WHAT YOU NEED TO DO
Word for word, give again the lines of the material below, from the one holding "h2 & E & Ht & _)." to the last, with nothing added.

..........

Lemma happened_sorted ops end_ : ∀ lo q, by_time ops → Forall (λ x, lo ≤ fst x) ops → Forall (op_ok ∘ snd) ops → by_time q → Forall (λ x, lo ≤ fst x) q →
  by_time (happened ops end_ q) ∧ Forall (λ x, lo ≤ fst x) (happened ops end_ q).
Proof.
  assert (∀ now q, by_time q → by_time (map of_scheduled (due now q)) ∧ Forall (λ x, fst x ≤ now) (map of_scheduled (due now q))) as Hdue.
  { intros now q Hq. destruct (due_split now q) as [E Hd]. rewrite E in Hq. apply StronglySorted_app in Hq as (_ & Hq & _). split; [by apply scheduled_sorted|by apply Forall_fmap]. }
  assert (∀ now lo q, Forall (λ x, lo ≤ fst x) q → Forall (λ x, lo ≤ fst x) (map of_scheduled (due now q))) as Hlow.
  { intros now lo q Hq. destruct (due_split now q) as [E _]. rewrite E in Hq. apply Forall_app in Hq as [Hq _]. by apply Forall_fmap. }
  induction ops as [|[now o] ops IH]; intros lo q Hs Hlo Ho Hq Hql; cbn [happened]; [split; [by apply Hdue|by apply Hlow]|].
  inversion Hs as [|? ? Hs' Hle]; subst. apply Forall_cons in Hlo as [Hn Hlo]. apply Forall_cons in Ho as [Ho Hos]. cbn [fst snd] in *.
  assert (∀ ch q', by_time q' → Forall (λ x, now ≤ fst x) q' →
    by_time (map of_scheduled (due now q) ++ (now, ch) :: happened ops end_ q') ∧ Forall (λ x, lo ≤ fst x) (map of_scheduled (due now q) ++ (now, ch) :: happened ops end_ q')) as Hemit.
  { intros ch q' Hq' Hl'. destruct (IH now q' Hs' Hle Hos Hq' Hl') as [H1 H2]. destruct (Hdue now q Hq) as [H3 H4]. split.
    - apply StronglySorted_app. split_and!; [|done|by constructor]. intros x y Hx Hy. pose proof (proj1 (Forall_forall _ _) H4 x Hx). cbn in *.
      apply elem_of_cons in Hy as [->|Hy]; [done|]. pose proof (proj1 (Forall_forall _ _) H2 y Hy). cbn in *. lia.
    - apply Forall_app. split; [by apply Hlow|]. constructor; [done|]. eapply Forall_impl; [exact H2|]. cbn. intros; lia. }
  destruct o as [|a c|w c|].
  - by apply IH.
  - destruct (not_due_sorted now q Hq) as [H1 H2]. apply Hemit; [done|]. eapply Forall_impl; [exact H2|]. cbn. intros; lia.
  - apply IH; [done..|by apply insert_sorted|]. apply insert_Forall; [cbn in *; lia|done].
  - apply Hemit; constructor.
Qed.

(** ** Losses *)

Fixpoint edges (v : view) (h : list change) : list Z :=
  match h with
  | [] => []
  | x :: h => (if v_up v && negb (v_up (apply_change v x)) then [fst x] else []) ++ edges (apply_change v x) h
  end.

Lemma after_downs h : ∀ v, v_downs (after v h) = v_downs v ++ edges v h.
Proof.
  induction h as [|x h IH]; intros v; cbn [after foldl edges]; [by rewrite app_nil_r|]. fold (after (apply_change v x) h). rewrite IH, (assoc app). f_equal.
  unfold apply_change, v_up. cbn. destruct (v_admin v && v_carrier v && _); [done|by rewrite app_nil_r].
Qed.

Lemma edges_later t h : ∀ v, Forall (λ x, t ≤ fst x) h → existsb (λ d, d <? t) (edges v h) = false.
Proof.
  induction h as [|x h IH]; intros v H; [done|]. apply Forall_cons in H as [Hx H]. cbn [edges]. rewrite existsb_app, IH by done.
  destruct (v_up v && _); cbn [existsb]; [|done]. by rewrite (proj2 (Z.ltb_ge _ _) Hx).
Qed.

Lemma edges_spec arrival h : ∀ v, v_up v = true → by_time h →
  existsb (λ d, d <? arrival) (edges v h) = true ↔ ∃ h1 t x h2, h = h1 ++ (t, x) :: h2 ∧ t < arrival ∧ v_up (after v (h1 ++ [(t, x)])) = false.
Proof.
  induction h as [|[t x] h IH]; intros v Hv Hs; cbn [edges].
  - split; [done|]. intros (h1 & t & x & h2 & E & _). by destruct h1.
  - inversion Hs as [|? ? Hs' Hle]; subst. rewrite Hv, existsb_app. cbn [andb fst]. destruct (v_up (apply_change v (t, x))) eqn:Eu; cbn [negb].
    + cbn [existsb orb]. rewrite (IH _ Eu Hs'). split.
      * intros (h1 & t' & x' & h2 & -> & Ht & Hd). by exists ((t, x) :: h1), t', x', h2.
      * intros ([|y h1] & t' & x' & h2 & E & Ht & Hd); cbn in E; injection E as <- E; [by subst; cbn in Hd; rewrite Eu in Hd|]. by exists h1, t', x', h2.
    + cbn [existsb orb]. destruct (Z.ltb_spec t arrival) as [Hlt|Hge]; cbn [orb].
      * split; [|done]. intros _. by exists [], t, x, h.
      * rewrite edges_later by (eapply Forall_impl; [exact Hle|]; cbn in *; intros; lia). split; [done|]. intros (h1 & t' & x' & h2 & E & Ht & _).
        assert ((t', x') ∈ (t, x) :: h) as Hin by (rewrite E; apply elem_of_app; right; by left).
        apply elem_of_cons in Hin as [[= -> ->]|Hin]; [lia|]. pose proof (proj1 (Forall_forall _ _) Hle _ Hin). cbn in *. lia.
Qed.

(** C21: whatever is done to a link after a datagram was sent over it while it was usable, the datagram is lost exactly when some change, a
    scheduled one at its deadline or one made at its instant, leaves the link down before the
    datagram arrives; the changes come in the order of their instants, and looking at the link,
    which is when the code applies what was scheduled, changes nothing. *)
Theorem lost_with_the_link (os : target_os) (l : LinkState) (sent end_ arrival : Z) (ops : list (Z * link_op)) :
  by_time (schedule l) → usable os sent l = true →
  by_time ops → Forall (λ x, sent ≤ fst x ≤ end_) ops → Forall (op_ok ∘ snd) ops →
  let now := settled os sent l in
  let h := happened ops end_ (schedule now) in
  by_time h ∧
  (lost_in_flight os end_ (epoch os sent l) arrival (link_run os ops now) = true ↔
    ∃ h1 t x h2, h = h1 ++ (t, x) :: h2 ∧ t < arrival ∧ v_up (after (view_of now) (h1 ++ [(t, x)])) = false).
Proof.
  intros Hq Hu Hs Ht Ho now h. destruct (settled_view os sent l) as [_ Eq]. fold now in Eq. destruct (not_due_sorted sent _ Hq) as [Hn1 Hn2].
  assert (by_time h) as Hh.
  { apply (happened_sorted ops end_ sent); [done| |done|by rewrite Eq|].
    - eapply Forall_impl; [exact Ht|]. by intros x [? _].
    - rewrite Eq. eapply Forall_impl; [exact Hn2|]. cbn. intros; lia. }
  split; [done|]. unfold lost_in_flight, epoch. fold now.
  change (downs (settled os end_ (link_run os ops now))) with (v_downs (view_of (settled os end_ (link_run os ops now)))).
  rewrite run_happened; [|done| |done]; [|eapply Forall_impl; [exact Ht|]; by intros x [_ ?]]. fold h.
  rewrite after_downs. change (downs now) with (v_downs (view_of now)). rewrite drop_app_length. by apply edges_spec.
Qed.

..........

RESULT BELOW
      * rewrite edges_later by (eapply Forall_impl; [exact Hle|]; cbn in *; intros; lia). split; [done|]. intros (h1 & t' & x' & h2 & E & Ht & _).
        assert ((t', x') ∈ (t, x) :: h) as Hin by (rewrite E; apply elem_of_app; right; by left).
        apply elem_of_cons in Hin as [[= -> ->]|Hin]; [lia|]. pose proof (proj1 (Forall_forall _ _) Hle _ Hin). cbn in *. lia.
Qed.

(** C21: whatever is done to a link after a datagram was sent over it while it was usable, the datagram is lost exactly when some change, a
    scheduled one at its deadline or one made at its instant, leaves the link down before the
    datagram arrives; the changes come in the order of their instants, and looking at the link,
    which is when the code applies what was scheduled, changes nothing. *)
Theorem lost_with_the_link (os : target_os) (l : LinkState) (sent end_ arrival : Z) (ops : list (Z * link_op)) :
  by_time (schedule l) → usable os sent l = true →
  by_time ops → Forall (λ x, sent ≤ fst x ≤ end_) ops → Forall (op_ok ∘ snd) ops →
  let now := settled os sent l in
  let h := happened ops end_ (schedule now) in
  by_time h ∧
  (lost_in_flight os end_ (epoch os sent l) arrival (link_run os ops now) = true ↔
    ∃ h1 t x h2, h = h1 ++ (t, x) :: h2 ∧ t < arrival ∧ v_up (after (view_of now) (h1 ++ [(t, x)])) = false).
Proof.
  intros Hq Hu Hs Ht Ho now h. destruct (settled_view os sent l) as [_ Eq]. fold now in Eq. destruct (not_due_sorted sent _ Hq) as [Hn1 Hn2].
  assert (by_time h) as Hh.
  { apply (happened_sorted ops end_ sent); [done| |done|by rewrite Eq|].
    - eapply Forall_impl; [exact Ht|]. by intros x [? _].
    - rewrite Eq. eapply Forall_impl; [exact Hn2|]. cbn. intros; lia. }
  split; [done|]. unfold lost_in_flight, epoch. fold now.
  change (downs (settled os end_ (link_run os ops now))) with (v_downs (view_of (settled os end_ (link_run os ops now)))).
  rewrite run_happened; [|done| |done]; [|eapply Forall_impl; [exact Ht|]; by intros x [_ ?]]. fold h.
  rewrite after_downs. change (downs now) with (v_downs (view_of now)). rewrite drop_app_length. by apply edges_spec.
Qed.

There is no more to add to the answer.